The pedestrian bridge would cross the Union Pacific railroad tracks in this area west of the overpass and just east of the old water tower.

It’s official: the City will receive $2.7 million in federal funds for a major project in its plan to revitalize the Heritage District.

The funding, requested by U.S. Rep. Tom O’Halleran, D-1, will be used to help construct a pedestrian bridge across the Union Pacific railroad tracks to connect both ends of North Maricopa Road. The cost is estimated at $3.5 million.

The House Appropriations Committee completed approval July 1 of the 12 bills that fund the federal government each year, preparing for Fiscal Year 2023. The legislation included 13 O’Halleran Community Project Funding Requests.

The City’s revitalization project in the historic downtown area will include streets beautification, more street lighting and safety improvements. The ADA-compliant pedestrian bridge, which would rise between the State Route 347 overpass and the old water tower, would feature elevators at both ends to allow for wheelchair and bicycle access.

“This is a good pickup for Maricopa, as giving our residents a safe way to cross the tracks and help with walking/biking availability in the area is important,” said Interim Mayor Vincent Manfredi.

The bridge will provide a safer way for Maricopa High School students and pedestrians who must otherwise walk a half-mile over the overpass, which sees traffic of nearly 60,000 vehicles per day, according to the City.

“Congressman O’Halleran has always fought to make our community safer and this is yet another example of his commitment to Maricopa and I commend him for his work on this critical infrastructure project,” former Mayor Christian Price said in a statement.

The City budgeted funds in its 2022-23 budget to match the federal funds it had anticipated receiving, according to Benjamin Bitter, deputy city manager.

Pedestrian Bridge Proposed Union Pacific railroad tracks
A rendering of the pedestrian bridge proposed to cross the Union Pacific railroad tracks at Old Maricopa Road. The ADA-compliant structure would have elevators at both ends. [City of Maricopa]
He said the project is under review by the Union Pacific Railroad, a process that could take up to a year. On completion of the review the City will make any required adjustments to its plans, and then move toward construction.

The project will move forward in the 2022-2023 fiscal year if the UPRR approvals are received in a timely manner, Bitter said.

O’Halleran, Maricopa’s congressional representative, also requested and received even more funding for another local project.

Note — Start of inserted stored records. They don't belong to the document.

(** ** A concrete platform and a concrete run *)
Definition demo_platform : Platform := {|
  strftime_local max fmt t := Some "2023-02-13 18:01:46";
  path_filename p := p;
  path_parents p := [];
  path_relative p := Some p;
|}.

Definition demo_env : Env := mkEnv 1676282506 4242 0 "main" ∅ false.

(** The state after the manager's construction. *)
Definition demo_world : World :=
  match @LoggerMgr_GetInstance (world_init demo_env) with
  | Ret _ w => w
  | _ => world_init demo_env
  end.

Definition demo_mgr : LoggerManager := mkLoggerManager [("root", 0)] 0.

Lemma demo_init : LoggerMgr_GetInstance (world_init demo_env) = Ret demo_mgr demo_world.
Proof. vm_compute. reflexivity. Qed.

Lemma demo_fits : @strftime_default_fits demo_platform.
Proof. intros t. by eexists. Qed.

Lemma demo_reachable : @reachable demo_platform demo_env demo_world.
Proof. exists demo_mgr, demo_world. split; [exact demo_init|apply rtc_refl]. Qed.

Lemma demo_wf : @log_wf demo_platform demo_world.
Proof. exact (reachable_wf (H := demo_platform) _ _ demo_fits demo_reachable). Qed.

Lemma demo_healthy : healthy demo_world.
Proof.
  split; [reflexivity|]. intros p a Ha. apply elem_of_map_to_list in Ha. vm_compute in Ha.
  repeat (apply elem_of_cons in Ha as [[= -> ->]|Ha]; [by vm_compute; intuition|]).
  by apply elem_of_nil in Ha.
Qed.


Lemma log_delivers_witness :
  ∃ w', @SYLAR_LOG_LEVEL demo_platform 0 LogLevel.INFO "a.cc" 7 "hello" demo_world = Ret tt w' ∧
    out (DFile "root.log") w' = "2023-02-13 18:01:46" +:+ TAB +:+ "4242" +:+ TAB +:+ "0" +:+ TAB
      +:+ "[INFO]" +:+ TAB +:+ "[root](dft)" +:+ TAB +:+ "a.cc:7" +:+ TAB +:+ "hello" +:+ NL.
Proof.
  destruct (log_delivers (H := demo_platform) 0 LogLevel.INFO "a.cc" 7 "hello" demo_world
    demo_wf demo_healthy) as (w' & Hrun & _ & Hout).
  - vm_compute. eexists. reflexivity.
  - unfold LogLevel.is_event_level, LogLevel.DEBUG, LogLevel.INFO, LogLevel.FATAL. lia.
  - exists w'. split; [exact Hrun|]. rewrite (Hout (DFile "root.log")). vm_compute. reflexivity.
Defined.

Lemma getLogger_spec_witness :
  ∃ p w', LoggerManager_getLogger "system" demo_world = Ret p w' ∧
    @getLogger_post demo_platform "system" demo_world p w' ∧
    LoggerManager_getLogger "system" w' = Ret p w'.
Proof.
  apply (getLogger_spec (H := demo_platform) "system" demo_world demo_mgr demo_fits demo_wf).
  vm_compute. reflexivity.
Defined.

Definition demo_root : Logger := default (fresh_logger "" 0) (w_loggers demo_world !! 0).

Lemma setFormatter_keeps_appenders_witness :
  Logger_setFormatter 0 (LogFormatter_new "%d%T%m%n") demo_world =
    Ret tt (set_w_loggers (<[0 := set_l_formatter (Some (LogFormatter_new "%d%T%m%n")) demo_root]>)
      demo_world).
Proof.
  apply (setFormatter_keeps_appenders (H := demo_platform) demo_env demo_world 0 demo_root
    (LogFormatter_new "%d%T%m%n") demo_fits demo_reachable); vm_compute; reflexivity.
Defined.

Example removed_logger_demo :
  let w := set_w_loggers (<[5 := mkLogger "old" LogLevel.REMOVED [] None None]>) demo_world in
  @SYLAR_LOG_LEVEL demo_platform 5 LogLevel.FATAL "a.cc" 7 "x" w = Ret tt w.
Proof.
  apply (removed_logger_silent (H := demo_platform) 5 (mkLogger "old" LogLevel.REMOVED [] None None)).
  - vm_compute. reflexivity.
  - reflexivity.
  - unfold LogLevel.is_level, LogLevel.UNKNOW, LogLevel.FATAL. lia.
Qed.

(** The root file appender, with its open stream in an error state. *)
Definition demo_file_appender : LogAppender :=
  mkLogAppender LogLevel.DEBUG (Some (LogFormatter_new root_file_pattern)) true
    (FileLogAppender "root.log" (mkFileStream (Some ios_app) 0 true) 0).
Definition demo_event : LogEvent :=
  LogEvent_stream "hello" (LogEvent_new 0 LogLevel.INFO "a.cc" 7 0 4242 0 1676282506 "main").

Definition demo_failed_world : World := set_w_appenders (<[2 := demo_file_appender]>) demo_world.

Lemma demo_attached : @attached_ok demo_platform demo_file_appender.
Proof.
  split; [|done]. exact (proj2 (proj2 (builtin_safe (H := demo_platform) demo_fits))).
Qed.

Lemma demo_failed_wf : @log_wf demo_platform demo_failed_world.
Proof.
  destruct demo_wf as (Hwf & ? & ?). split_and!; [|done..]. unfold demo_failed_world.
  eapply heap_wf_store_appender with (a := default demo_file_appender (w_appenders demo_world !! 2)).
  - vm_compute. reflexivity.
  - apply attached_appender_ok, demo_attached.
  - intros _. exact demo_attached.
  - done.
Qed.

Lemma demo_failed_appends : appends demo_failed_world.
Proof.
  intros p a Ha. apply elem_of_map_to_list in Ha. vm_compute in Ha.
  repeat (apply elem_of_cons in Ha as [[= -> ->]|Ha]; [by vm_compute|]).
  by apply elem_of_nil in Ha.
Qed.

(** A failed stream: the file keeps its content. *)
Lemma log_append_only_witness :
  ∃ w', @SYLAR_LOG_LEVEL demo_platform 0 LogLevel.INFO "a.cc" 7 "hello" demo_failed_world = Ret tt w' ∧ appends w' ∧
    ∀ d, ∃ x, out d w' = out d demo_failed_world +:+ x.
Proof.
  apply (log_append_only (H := demo_platform) 0 LogLevel.INFO "a.cc" 7 "hello" demo_failed_world demo_failed_wf).
  - exact demo_failed_appends.
  - vm_compute. eexists. reflexivity.
  - unfold LogLevel.is_event_level, LogLevel.DEBUG, LogLevel.INFO, LogLevel.FATAL. lia.
Defined.

Lemma failed_stream_never_recovers_witness :
  ∃ w' fs' last', @FileLogAppender_log demo_platform 2 demo_event demo_failed_world = Ret tt w' ∧
    w_files w' = w_files demo_failed_world ∧
    w_appenders w' !! 2 = Some (set_a_kind (FileLogAppender "root.log" fs' last') demo_file_appender) ∧
    fs_open fs' = Some ios_app ∧ fs_fail fs' = true.
Proof.
  apply (failed_stream_never_recovers (H := demo_platform) 2 demo_file_appender "root.log"
    (mkFileStream (Some ios_app) 0 true) 0 ios_app demo_event demo_failed_world
    demo_failed_wf); try (vm_compute; reflexivity).
  - exact demo_attached.
  - split.
    + unfold LogLevel.is_event_level, LogLevel.DEBUG, LogLevel.FATAL. simpl. unfold LogLevel.INFO. lia.
    + vm_compute. eexists. reflexivity.
Defined.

A $2.8 million earmark will go to the Maricopa-Stanfield Irrigation District for a project to decouple existing groundwater infrastructure from the Santa Rosa Canal. The work will improve the quality of water delivered to the Ak-Chin Indian Community yet still allow groundwater resources to be delivered throughout the irrigation district.

“With our new community project funding request system, (Congress) members hear directly from cities, towns, and tribes in our districts about what is needed and what’s been overlooked,” O’Halleran said in a news release. “I know that the funding and resources I’ve secured in this package will make a real difference in rural and tribal Arizona.”

Disclosure: Vincent Manfredi is co-owner of InMaricopa.